As a result of the COVID-19 pandemic, we have experienced and may continue to experience disruptions that could severely impact our business and our operations, including:
delays or difficulties in commencing new and operating ongoing clinical trials, including the inability to access investigative sites, delays in enrolling patients and difficulty obtaining necessary pharmaceutical products and supplies;
restrictions on the ability of our field teams within the Commercial Solutions segment to visit healthcare providers and delays in the commencement of new customer projects in that segment;
diversion of healthcare resources away from the conduct of clinical trials, including the diversion of hospitals serving as our clinical trial sites and hospital staff supporting the conduct of our clinical trials, as well as the reduction of our customers' operating budgets;
interruption of key clinical trial activities, such as clinical trial site data monitoring, due to stay-at-home orders imposed or recommended by federal or state governments, employers, and others or interruption of clinical trial subject visits and study procedures;
shutdowns or other business disruptions at our customers;
limitations on our employee resources, including because of stay-at-home orders from federal or state governments, sickness of employees or their families or the desire of employees to avoid contact with large groups of people;
diversion of management resources to focus on mitigating the impacts of the COVID-19 pandemic; and
impacts from prolonged remote work arrangements, such as strains on our business continuity plans, cybersecurity risks, and inability of certain employees to perform their work remotely.
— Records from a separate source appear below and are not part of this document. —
(* ===== verification/XvVirtio.v ===== *)
(** The disk driver (kernel/virtio_disk.c): requests through a queue that driver
    and device share, and the interrupt that says they are done. *)

From S2P Require Import Prelude XvMem XvFsTypes XvKernel XvMsg XvSched XvBio.

Definition NUM : Z := 8.
Definition VRING_DESC_F_NEXT : Z := 1.
Definition VRING_DESC_F_WRITE : Z := 2.
Definition VIRTIO_BLK_T_IN : Z := 0.
Definition VIRTIO_BLK_T_OUT : Z := 1.

Definition set_vkdesc x v := mk_vdisk x (vk_avail_idx v) (vk_avail_ring v) (vk_used_at v) (vk_used_ring v) (vk_free v) (vk_used_idx v) (vk_info_b v) (vk_status v) (vk_ops v).
Definition set_vkavail i r v := mk_vdisk (vk_desc v) i r (vk_used_at v) (vk_used_ring v) (vk_free v) (vk_used_idx v) (vk_info_b v) (vk_status v) (vk_ops v).
Definition set_vkused i r v := mk_vdisk (vk_desc v) (vk_avail_idx v) (vk_avail_ring v) i r (vk_free v) (vk_used_idx v) (vk_info_b v) (vk_status v) (vk_ops v).
Definition set_vkfree x v := mk_vdisk (vk_desc v) (vk_avail_idx v) (vk_avail_ring v) (vk_used_at v) (vk_used_ring v) x (vk_used_idx v) (vk_info_b v) (vk_status v) (vk_ops v).
Definition set_vkused_idx x v := mk_vdisk (vk_desc v) (vk_avail_idx v) (vk_avail_ring v) (vk_used_at v) (vk_used_ring v) (vk_free v) x (vk_info_b v) (vk_status v) (vk_ops v).
Definition set_vkinfo x v := mk_vdisk (vk_desc v) (vk_avail_idx v) (vk_avail_ring v) (vk_used_at v) (vk_used_ring v) (vk_free v) (vk_used_idx v) x (vk_status v) (vk_ops v).
Definition set_vkstatus x v := mk_vdisk (vk_desc v) (vk_avail_idx v) (vk_avail_ring v) (vk_used_at v) (vk_used_ring v) (vk_free v) (vk_used_idx v) (vk_info_b v) x (vk_ops v).
Definition set_vkops x v := mk_vdisk (vk_desc v) (vk_avail_idx v) (vk_avail_ring v) (vk_used_at v) (vk_used_ring v) (vk_free v) (vk_used_idx v) (vk_info_b v) (vk_status v) x.

(** * Access to [struct disk] *)

Definition get_vd : KM vdisk := fs_gets fs_vd.
Definition upd_vd (g : vdisk -> vdisk) : KM unit := fs_modify (fun f => set_vd (g (fs_vd f)) f).

(** The element at an index; outside the array the access is undefined. *)
Definition at_ {A} (l : list A) (i : Z) : KM A := match zlookup l i with Some x => mret x | None => kstuck BadAccess end.

(** [i] is an index of the array. *)
Definition in_array (i : Z) : KM unit := if (0 <=? i) && (i <? NUM) then mret tt else kstuck BadAccess.

Definition zset {A} (i : Z) (x : A) (l : list A) : list A := <[Z.to_nat i := x]> l.

Definition put_desc (i : Z) (x : virtq_desc) : KM unit := in_array i;; upd_vd (fun v => set_vkdesc (zset i x (vk_desc v)) v).
Definition put_free (i x : Z) : KM unit := in_array i;; upd_vd (fun v => set_vkfree (zset i x (vk_free v)) v).
Definition put_op (i : Z) (x : virtio_blk_req) : KM unit := in_array i;; upd_vd (fun v => set_vkops (zset i x (vk_ops v)) v).
Definition put_status (i x : Z) : KM unit := in_array i;; upd_vd (fun v => set_vkstatus (zset i x (vk_status v)) v).
Definition put_info (i : Z) (x : option nat) : KM unit := in_array i;; upd_vd (fun v => set_vkinfo (zset i x (vk_info_b v)) v).

(** * Descriptors *)

Definition alloc_desc : KM Z :=
  r ← for_some (Z.of_nat <$> seq 0 (Z.to_nat NUM)) (fun i =>
    v ← get_vd;
    x ← at_ (vk_free v) i;
    if negb (x =? 0) then
      put_free i 0;;
      mret (Some i)
    else mret None);
  match r with Some i => mret i | None => mret (-1) end.

Definition free_desc (i : Z) : KM unit :=
  if NUM <=? i then panic (L"free_desc 1")
  else
    v ← get_vd;
    x ← at_ (vk_free v) i;
    if negb (x =? 0) then panic (L"free_desc 2")
    else
      put_desc i (mk_desc DNull 0 0 0);;
      put_free i 1;;
      wakeup (Some CDescs).

(** A chain has at most [NUM] descriptors. *)
Fixpoint free_chain (fuel : nat) (i : Z) : KM unit :=
  match fuel with
  | O => kstuck NoFuel
  | S fuel' =>
      v ← get_vd;
      d ← at_ (vk_desc v) i;
      free_desc i;;
      if negb (Z.land (vd_flags d) VRING_DESC_F_NEXT =? 0) then free_chain fuel' (vd_next d) else mret tt
  end.

(** The three descriptors, [None] for -1. *)
Definition alloc3_desc : KM (option (Z * Z * Z)) :=
  i0 ← alloc_desc;
  if i0 <? 0 then mret None
  else
    i1 ← alloc_desc;
    if i1 <? 0 then
      free_desc i0;;
      mret None
    else
      i2 ← alloc_desc;
      if i2 <? 0 then
        free_desc i0;;
        free_desc i1;;
        mret None
      else mret (Some (i0, i1, i2)).

(** * Requests *)

(** [while(1)] until there are three descriptors, through [fuel] wakeups. *)
Fixpoint get_descs (fuel : nat) : KM (Z * Z * Z) :=
  r ← alloc3_desc;
  match r with
  | Some idx => mret idx
  | None =>
      sleep CDescs LVdisk;;
      match fuel with
      | O => kstuck Asleep
      | S f => get_descs f
      end
  end.

(** [while(b->disk == 1)], through [fuel] wakeups. *)
Fixpoint disk_wait (fuel : nat) (b : nat) : KM unit :=
  x ← get_buf b;
  if b_disk x =? 1 then
    sleep (CBuf b) LVdisk;;
    match fuel with
    | O => kstuck Asleep
    | S f => disk_wait f b
    end
  else mret tt.

(** The three descriptors of a request for the buffer, and the request itself. *)
Definition format_request (b : nat) (write sector i0 i1 i2 : Z) : KM unit :=
  put_op i0 (mk_req (if write =? 0 then VIRTIO_BLK_T_IN else VIRTIO_BLK_T_OUT) 0 sector);;
  put_desc i0 (mk_desc (DReq (Z.to_nat i0)) 16 VRING_DESC_F_NEXT i1);;
  put_desc i1 (mk_desc (DData b) BSIZE (Z.lor (if write =? 0 then VRING_DESC_F_WRITE else 0) VRING_DESC_F_NEXT) i2);;
  put_status i0 0xff;;
  put_desc i2 (mk_desc (DStatus (Z.to_nat i0)) 1 VRING_DESC_F_WRITE 0).

Definition disk_rw (fuel : nat) (b : nat) (write : Z) : KM unit :=
  x ← get_buf b;
  let sector := u32 (b_blockno x * (BSIZE / 512)) in
  acquire LVdisk;;
  '(i0, i1, i2) ← get_descs fuel;
  format_request b write sector i0 i1 i2;;
  upd_buf b (set_bdisk 1);;
  put_info i0 (Some b);;
  upd_vd (fun v => set_vkavail (vk_avail_idx v) (zset (vk_avail_idx v mod NUM) i0 (vk_avail_ring v)) v);;
  upd_vd (fun v => set_vkavail (u16 (vk_avail_idx v + 1)) (vk_avail_ring v) v);;
  disk_wait fuel b;;
  put_info i0 None;;
  free_chain (Z.to_nat NUM) i0;;
  release LVdisk.

(** The driver as the file system sees it. *)
Definition virtio_driver (fuel : nat) : BlockDev := {| virtio_disk_rw := disk_rw fuel; naps := fuel |}.

(** The loop of the interrupt handler, for at most [todo] entries. *)
Fixpoint intr_loop (todo : nat) : KM unit :=
  v ← get_vd;
  if vk_used_idx v =? vk_used_at v then mret tt
  else
    match todo with
    | O => kstuck NoFuel
    | S todo' =>
        id ← at_ (vk_used_ring v) (vk_used_idx v mod NUM);
        st ← at_ (vk_status v) id;
        if negb (st =? 0) then panic (L"virtio_disk_intr status")
        else
          o ← at_ (vk_info_b v) id;
          match o with
          | None => kstuck BadAccess
          | Some b =>
              upd_buf b (set_bdisk 0);;
              wakeup (Some (CBuf b));;
              upd_vd (fun v => set_vkused_idx (u16 (vk_used_idx v + 1)) v);;
              intr_loop todo'
          end
    end.

(** Acknowledging the interrupt is a write to a device register. *)
Definition virtio_disk_intr : KM unit :=
  acquire LVdisk;;
  v ← get_vd;
  intr_loop (Z.to_nat (u16 (vk_used_at v - vk_used_idx v)));;
  release LVdisk.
We currently expect that these disruptions will negatively impact our results of operations for the year ending December 31, 2020. The COVID-19 pandemic continues to evolve rapidly. The extent to which the pandemic will impact our business, liquidity and financial results will depend on future developments, which are highly uncertain and cannot be predicted with confidence, such as the ultimate duration and severity of the pandemic; travel restrictions and social distancing requirements in the countries where we conduct business; the effectiveness of actions taken to contain and treat the disease; and how quickly and to what extent more normalized economic and operating conditions can resume. If we or our customers experience prolonged shutdowns or other business disruptions beyond current expectations, our ability to conduct our business could be materially and adversely impacted, and our business, liquidity, and financial results may be adversely affected.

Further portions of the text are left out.